Dans le contexte de cet objectif global, le but du groupe est de promouvoir une approche de désarmement coopérative, construite autour du régime de contrôle des armes de petit calibre (SACR), avec une large portée et un rayonnement mondial et qui consiste, du point de vue préventif, (1) en un régime de transparence internationale, (2) en un renforcement des contrôles sur l'exportation nationale, (3) et en un code international de conduite. Du point de vue de la réduction, elle se compose de programmes de collecte d'armes, comme étant essentiels aux accords de paix, de programmes de démobilisation et concerne aussi la reconstruction après-conflit. Le désarmement coopératif doit aborder la sécurité et les préoccupations de développement, en tant que corollaires fonctionnels et doit être intégré à des programmes nationaux, de même qu'aux efforts de coopération internationale.
Essentielles au désarmement coopératif, les mesures préventives doivent poursuivre deux objectifs: d'abord, limiter et contrôler la disponibilité et l'accès aux armes de petit calibre (l'aspect de l'offre) et, ensuite, réduire la demande pour de telles armes (l'aspect de la demande). En ce qui concerne l'aspect de l'offre, une telle approche nécessite des mesures visant à contrôler les transferts légaux entre les Etats, contrôler la disponibilité, l'utilisation et le stockage des armes de petit calibre au sein des Etats, prévenir et combattre les transferts illicites, collecter et enlever le surplus d'armes, aussi bien auprès de la société civile que dans les régions de conflits, accroître la transparence et la responsabilité, apporter un soutien à la recherche et au partage d'informations. (améliorer la responsabilité, la transparence et perfectionner la réglementation du marché).

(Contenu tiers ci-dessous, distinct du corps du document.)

(* ===== verification/GenTimeTheorems.v ===== *)
(** * Generalized times denote instants

    Validation accepts exactly the texts of the syntax that name an existing minute of
    the years 0 to 9999; normalisation gives the text of the same instant in UTC; the
    ordering rule compares the instants. *)

From Stdlib Require Import Ascii String.
From S2P Require Import Prelude Text Digits Attr GenTime GenTimeFacts GenTimeForm.

Local Open Scope Z_scope.
Local Abbreviation length := List.length.

Lemma parts_shape cs junk : Forall pair_ok cs -> (5 <= length cs <= 7)%nat -> length junk = 9%nat ->
  zero_parts (length cs) (stored_all 0 cs ++ drop (length cs) junk) =
    [part_at cs 0; part_at cs 1; part_at cs 2 - 1; part_at cs 3 - 1; part_at cs 4; part_at cs 5; part_at cs 6; 0; 0] /\
  (Forall pair_ok [part_at cs 0; part_at cs 1; part_at cs 2; part_at cs 3; part_at cs 4; part_at cs 5; part_at cs 6]) /\
  (parts_ok 0 (stored_all 0 cs) = true <->
    0 <= part_at cs 2 - 1 < 12 /\ 0 <= part_at cs 3 - 1 < 31 /\ 0 <= part_at cs 4 < 24 /\ 0 <= part_at cs 5 < 60 /\ 0 <= part_at cs 6 <= 60).
Proof.
  intros Hcs Hl Hj. split.
  { unfold zero_parts. rewrite take_app_le, take_ge by (rewrite length_stored; lia).
    destruct cs as [|c0 [|c1 [|c2 [|c3 [|c4 [|c5 [|c6 [|]]]]]]]]; cbn in Hl; try lia; done. }
  assert (pair_ok 0) by (unfold pair_ok; lia).
  destruct cs as [|c0 [|c1 [|c2 [|c3 [|c4 [|c5 [|c6 [|]]]]]]]]; cbn [length] in Hl; try lia; unfold part_at; cbn [lookup list_lookup default from_option id];
    repeat (apply list.Forall_cons in Hcs as [? Hcs]); (split; [repeat (constructor; [done|]); constructor|]);
    cbn [stored_all parts_ok]; unfold stored, part_ok; change (month_or_day 0) with false; change (month_or_day 1) with false;
    change (month_or_day 2) with true; change (month_or_day 3) with true; change (month_or_day 4) with false;
    try change (month_or_day 5) with false; try change (month_or_day 6) with false;
    cbn [andb negb ceiling lookup list_lookup default from_option id Nat.eqb]; unfold pair_ok in *;
    rewrite ?andb_true_iff, ?orb_true_iff, ?andb_true_iff, ?negb_true_iff, ?Z.ltb_lt, ?Z.ltb_ge, ?Z.eqb_eq; intuition (try lia; try discriminate).
Qed.
(** X2.  The media type of a download is decided by the output path of
    the job alone: on the name [make_output_filename] builds, the
    extension [download] looks up in [MEDIA_TYPES] is the lower-cased
    extension of the output path ([.zip] or [.pdf] when it has none), even
    when the uploaded file name holds dots of its own.  The extension of
    the output path is assumed ASCII, as all paths of the routes and of
    the worker are. *)
Theorem download_ext_of_output_name `{Runtime} (t : JobType)
    (names : option (list (option str))) (out : str) :
  Forall (λ c, is_ascii c = true) (splitext out).2 →
  download_ext (make_output_filename t names out) = output_ext t out ∧
  media_type_get (download_ext (make_output_filename t names out))
  = media_type_get (output_ext t out).
Proof.
  intros Hascii.
  assert (download_ext (make_output_filename t names out) = output_ext t out)
    as Heq; [|by rewrite Heq].
  unfold make_output_filename.
  destruct (output_ext_shape t out Hascii) as (e & -> & Hdot & Hlow).
  rewrite app_assoc, download_ext_app by done. by rewrite Hlow.
Qed.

Parallèlement, en ce qui concerne l'aspect de la demande: engagement de la communauté internationale en faveur d'un renversement de la culture de la violence, d'une réforme et d'une amélioration du secteur de la sécurité dans les Etats les plus touchés, de la création de normes de non-possession, du perfectionnement de la démobilisation et des programmes de réintégration, de l'arrêt au recours d'enfants combattants, de la lutte contre l'impunité, de la lutte contre la pauvreté et le sous-développement. (une paix et un développement économique durables et la promotion d'une culture de la paix tels que recommandés par l'Assemblée générale des Nations Unies)

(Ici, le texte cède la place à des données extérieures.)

Lemma round_half_even_comp (x y : Q) :
  x == y -> round_half_even x = round_half_even y.
Proof.
  intros Hxy. unfold round_half_even. cbv zeta.
  rewrite (Qfloor_comp _ _ Hxy).
  assert (Hc : Qcompare (x - inject_Z (Qfloor y)) (1 # 2)
               = Qcompare (y - inject_Z (Qfloor y)) (1 # 2)).
  { apply Qcompare_comp; [now rewrite Hxy | reflexivity]. }
  now rewrite Hc.
Qed.

Lemma round_half_even_near (x : Q) :
  Qabs (inject_Z (round_half_even x) - x) <= 1 # 2.
Proof.
  unfold round_half_even. cbv zeta.
  pose proof (Qfloor_le x) as Hlo. pose proof (Qlt_floor x) as Hhi.
  set (f := Qfloor x) in *.
  assert (Hf1 : inject_Z (f + 1) == inject_Z f + 1)
    by (rewrite inject_Z_plus; reflexivity).
  rewrite Hf1 in Hhi.
  apply Qabs_Qle_condition.
  destruct (Qcompare_spec (x - inject_Z f) (1 # 2)) as [Heq|Hlt|Hgt].
  - destruct (Z.even f); [|rewrite Hf1]; split; lra.
  - split; lra.
  - rewrite Hf1. split; lra.
Qed.

(** Rounding to microseconds moves an instant by at most half a
    microsecond. *)
Lemma microseconds_near (x : Q) :
  Qabs (inject_Z (microseconds x) / 1000000 - x) <= 1 # 2000000.
Proof.
  unfold microseconds.
  pose proof (round_half_even_near (x * 1000000)) as Hnear.
  apply Qabs_Qle_condition in Hnear. apply Qabs_Qle_condition.
  set (r := inject_Z (round_half_even (x * 1000000))) in *.
  assert (Hdiv : r / 1000000 == r * (1 # 1000000)) by (unfold Qdiv; reflexivity).
  rewrite Hdiv. split; lra.
Qed.
(** * secretlyAwesome: a functional facade over the Secret Manager client

    Shallow embedding of [index.ts] (the TypeScript source) and of
    [output/index.js] (the bundle compiled from an earlier revision of it),
    followed by the properties the specification states about them.

    Layout:
    - [Js]       the fragment of the ECMAScript / Node.js runtime the code
                 relies on: strings of UTF-16 code units, numbers (IEEE 754
                 binary64), [undefined] and [null], [?.], [||], [??],
                 [Number.prototype.toString],
                 [Buffer.from(s, 'utf8')] and [Buffer.prototype.toString];
    - [protos], [Gax]   the objects exchanged with
                 [SecretManagerServiceClient] and the calls made on it;
    - [Async]    the bodies of the [async] functions, and [run], which
                 executes one against an implementation of the client;
    - [TS], [Output]    the two source files, function by function;
    - [Service]  a reference model of the external service;
    - the vocabulary of the specification, then the properties. *)

From Stdlib Require Import ZArith List Bool Lia String Ascii.
From Stdlib Require Import DecimalString DecimalZ QArith Qround Qabs.
Import ListNotations.

Local Open Scope Z_scope.

(* ================================================================== *)
(** ** The runtime fragment *)

Module Js.

(** A JavaScript string is a sequence of 16-bit code units. *)
Definition jsstring := list Z.

(** A [Buffer] is a sequence of octets. *)
Definition Buffer := list Z.

(** A [number] is an IEEE 754 binary64 value: NaN, an infinity, or a
    finite value [m * 2^e] with its sign ([m = 0] is a zero, so [-0] is a
    number of its own).  A finite value may be written with more than one
    pair [(m, e)]; every function below depends on the value alone. *)
Inductive float64 : Type :=
| FNaN
| FInfinity (negative : bool)
| FFinite (negative : bool) (m e : Z).

Definition is_float64 (x : float64) : bool :=
  match x with
  | FFinite _ m e => (0 <=? m) && (m <? 2 ^ 53) && (-1074 <=? e) && (e <=? 971)
  | FNaN | FInfinity _ => true
  end.

Record number : Type :=
  { float : float64;
    float_ok : is_float64 float = true }.

Definition NaN : number := {| float := FNaN; float_ok := eq_refl |}.

(** The number a binary64 value is; [NaN] for a triple that is none. *)
Definition check (x : float64) : number :=
  match bool_dec (is_float64 x) true with
  | left ok => {| float := x; float_ok := ok |}
  | right _ => NaN
  end.

(** The mathematical value of a positive finite number. *)
Definition magnitude (m e : Z) : Q := inject_Z m * 2 ^ e.

(** The integral part of the binary logarithm of a positive rational. *)
Definition floor_log2 (q : Q) : Z :=
  let l := Z.log2 (Qnum q) - Z.log2 (Zpos (Qden q)) in
  if Qle_bool (2 ^ l) q then l else l - 1.

(** Rounding to the nearest integer, ties to the even one. *)
Definition round_half_even (q : Q) : Z :=
  let f := Qfloor q in
  match (q - inject_Z f ?= 1 # 2)%Q with
  | Lt => f
  | Gt => f + 1
  | Eq => if Z.even f then f else f + 1
  end.

(** The binary64 value nearest to a positive rational, ties to the even
    significand; an infinity from [2^1024 - 2^970] on. *)
Definition nearest_positive (negative : bool) (q : Q) : float64 :=
  let e := Z.max (floor_log2 q - 52) (-1074) in
  let m := round_half_even (q / 2 ^ e) in
  let (m, e) := if m =? 2 ^ 53 then (2 ^ 52, e + 1) else (m, e) in
  if 971 <? e then FInfinity negative else FFinite negative m e.

(** The number a numeric literal of value [q] denotes (the conversion
    ECMAScript writes as a blackboard F). *)
Definition nearest (q : Q) : float64 :=
  match (q ?= 0)%Q with
  | Eq => FFinite false 0 0
  | Gt => nearest_positive false q
  | Lt => nearest_positive true (- q)
  end.

Definition Number_of_Q (q : Q) : number := check (nearest q).

(** The number an integer literal denotes; below [2^53] it is the integer
    itself. *)
Definition Number_of_Z (z : Z) : number :=
  if Z.abs z <? 2 ^ 53 then check (FFinite (z <? 0) (Z.abs z) 0)
  else Number_of_Q (inject_Z z).

(** A string literal of the source, written in ASCII. *)
Definition lit (s : string) : jsstring :=
  map (fun a => Z.of_N (N_of_ascii a)) (list_ascii_of_string s).

(** Values of type [T | null | undefined]. *)
Inductive nullable (A : Type) : Type :=
| Undefined
| Null
| Just (a : A).
Arguments Undefined {A}.
Arguments Null {A}.
Arguments Just {A} a.
(** * Extendables: the module import system of [minified.jsx]

    A shallow embedding of the CommonJS-like loader of Extendables
    ([require], [extract], the [Module] constructor, [load_modules]) and of
    the start-up log buffer, with the properties its specification states.

    Conventions of the embedding.
    - A JavaScript object used as a map is an association list in insertion
      order; reading a property takes the first binding, writing replaces
      the binding in place or appends it.
    - A [File]/[Folder] host object is a handle on a file-system tree: its
      name, its absolute URI (as path segments) and the entry it denotes.
    - Code that can throw returns a [result]; code that also mutates the
      interpreter state runs in the monad [M]. *)

From Stdlib Require Import String Ascii List ZArith Bool Arith Lia DecimalString.
Import ListNotations.
Open Scope string_scope.

#[local] Set Warnings "-register-all".

(** ** Strings, as the script uses them *)

(** The line feed of the JavaScript literal ["\n"]. *)
Definition nl : string := String (ascii_of_nat 10) EmptyString.

(** [String.prototype.indexOf]: position of the first occurrence, or -1. *)
Definition indexOf (this substring : string) : Z :=
  match index 0 substring this with
  | Some n => Z.of_nat n
  | None => (-1)%Z
  end.

(** [String.prototype.endswith] of the patches:
    [new Boolean(this.length && this.indexOf(substring) ==
                 (this.length - substring.length)).valueOf()]. *)
Definition endswith (this substring : string) : bool :=
  if Nat.eqb (String.length this) 0 then false
  else Z.eqb (indexOf this substring)
             (Z.of_nat (String.length this) - Z.of_nat (String.length substring)).

(** [String.prototype.split] with a one-character separator. *)
Fixpoint split (sep : ascii) (s : string) : list string :=
  match s with
  | EmptyString => [EmptyString]
  | String c s' =>
      if Ascii.eqb c sep then EmptyString :: split sep s'
      else match split sep s' with
           | [] => [String c EmptyString]
           | w :: ws => String c w :: ws
           end
  end.

(** What the host's glob mask ["*.suffix"] accepts: any name ending with
    the suffix. *)
Definition glob_star (suffix nm : string) : bool :=
  let n := String.length nm in
  let k := String.length suffix in
  Nat.leb k n && String.eqb (substring (n - k) k nm) suffix.

(** ** JavaScript values and objects *)

Inductive value : Type :=
  | VUndefined
  | VBool (b : bool)
  | VNum (n : Z)
  | VStr (s : string)
  | VFun (fname : string)
  | VObj (props : list (string * value)).

(** The own properties of an object. *)
Definition obj : Type := list (string * value).

Section Properties.
Context {A : Type}.

(** [o.hasOwnProperty(k)] and the own part of [o[k]]. *)
Fixpoint get_own (k : string) (o : list (string * A)) : option A :=
  match o with
  | [] => None
  | (k', v) :: o' => if String.eqb k' k then Some v else get_own k o'
  end.

(** [o[k] = v]. *)
Fixpoint set_prop (k : string) (v : A) (o : list (string * A)) : list (string * A) :=
  match o with
  | [] => [(k, v)]
  | (k', v') :: o' =>
      if String.eqb k' k then (k, v) :: o' else (k', v') :: set_prop k v o'
  end.

Definition hasOwnProperty (o : list (string * A)) (k : string) : bool :=
  match get_own k o with Some _ => true | None => false end.
End Properties.

(** The enumerable properties the patches install on [Object.prototype];
    every object created by a literal inherits them. *)
Definition Object_prototype : obj :=
  map (fun f => (f, VFun f))
      ["merge"; "extend"; "clone"; "keys"; "values"; "is"; "has"; "has_own";
       "to_console"; "serialize"; "deserialize"; "to"].
(** * free-dev-space: the scanner, the matcher and the deletion executor

    A shallow embedding of the command line tool's core (the full program
    listing: [TARGETS], [isTargetMatch], [scan], [getDirSize],
    [deleteResults], [main]) over a model of the POSIX file system calls
    and of Node's [path] module that the program uses.  The shell that
    [getDirSize] hands its command line to is a parameter: it answers and
    may change the file system. *)

From Stdlib Require Import String Ascii ZArith Lia Bool.
From stdpp Require Import gmap strings list.
From Stdlib Require Import Permutation Sorted.

Set Warnings "-register-all".

Open Scope string_scope.
Open Scope list_scope.

(** ** Node's [path] module, POSIX flavour *)

Module Path.

(** [path.sep] *)
Definition sep : ascii := "/"%char.

(** [String.prototype.split(path.sep)]: the segments between separators;
    the empty string has the single segment [""]. *)
Fixpoint split (s : string) : list string :=
  match s with
  | EmptyString => [EmptyString]
  | String c s' =>
      if Ascii.eqb c sep then EmptyString :: split s'
      else match split s' with
           | [] => [String c EmptyString]
           | seg :: segs => String c seg :: segs
           end
  end.

(** [Array.prototype.join("/")] *)
Fixpoint join_segs (segs : list string) : string :=
  match segs with
  | [] => ""
  | [seg] => seg
  | seg :: rest => seg +:+ "/" +:+ join_segs rest
  end.

Definition isAbsolute (p : string) : bool :=
  match p with
  | String c _ => Ascii.eqb c sep
  | EmptyString => false
  end.

Fixpoint endsWithSep (p : string) : bool :=
  match p with
  | EmptyString => false
  | String c EmptyString => Ascii.eqb c sep
  | String _ p' => endsWithSep p'
  end.

(** One segment of [normalizeString]: [res] is the stack of segments kept
    so far, innermost first.  Empty segments and ["."] are dropped, [".."]
    pops a segment, or is kept when the path may climb above its start. *)
Definition normalize_step (allowAboveRoot : bool) (res : list string) (seg : string)
  : list string :=
  if String.eqb seg "" then res
  else if String.eqb seg "." then res
  else if String.eqb seg ".." then
    match res with
    | top :: rest =>
        if String.eqb top ".." then (if allowAboveRoot then ".." :: res else res)
        else rest
    | [] => if allowAboveRoot then [".."] else []
    end
  else seg :: res.

Definition normalize_segs (allowAboveRoot : bool) (p : string) : list string :=
  rev (fold_left (normalize_step allowAboveRoot) (split p) []).

Definition normalizeString (p : string) (allowAboveRoot : bool) : string :=
  join_segs (normalize_segs allowAboveRoot p).

(** [path.normalize] *)
Definition normalize (p : string) : string :=
  if String.eqb p "" then "."
  else
    let isAbs := isAbsolute p in
    let trailingSeparator := endsWithSep p in
    let p' := normalizeString p (negb isAbs) in
    if String.eqb p' "" then
      if isAbs then "/" else if trailingSeparator then "./" else "."
    else
      let p'' := if trailingSeparator then p' +:+ "/" else p' in
      if isAbs then "/" +:+ p'' else p''.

Les mesures de réduction doivent également être conçues pour sécuriser, détruire ou sinon disposer de façon responsable des armes de petit calibre déjà en circulation, que leur possession soit légale ou illégale. La communauté internationale des donateurs devrait mettre en place des collectes et des programmes de rachat, de même que d'autres mécanismes pour identifier et promouvoir les meilleures pratiques et pour assurer un soutien financier adéquate. L'Organisation de l'unité africaine devrait être soutenue en ce qui concerne l'appel qu'elle a lancé à la communauté internationale pour qu'elle "apporte aux pays africains touchés toute l'aide nécessaire pour leur permettre de mettre en oeuvre des programmes permettant de traiter de façon efficace les problèmes liés à la prolifération des armes de petit calibre et des armes légères." Il y a des leçons importantes à tirer de la réintégration des anciens combattants dans la vie civile productive (Cambodge, Philippines), de la reconstruction après-conflit (Cambodge, Bougainville) et de la réforme des systèmes policier, judiciaire et pénal (Cambodge, Papouasie-Nouvelle-Guinée).
Ce dont ont besoin de toute urgence les victimes de la violence des armes aujourd'hui, c'est d'une "réduction" du nombre d'armes de ce type présentes dans les régions du monde les plus touchées, quellequesoit l'assistancse que peuvent proposer l'ONU ou les pays donateurs, à cet égard.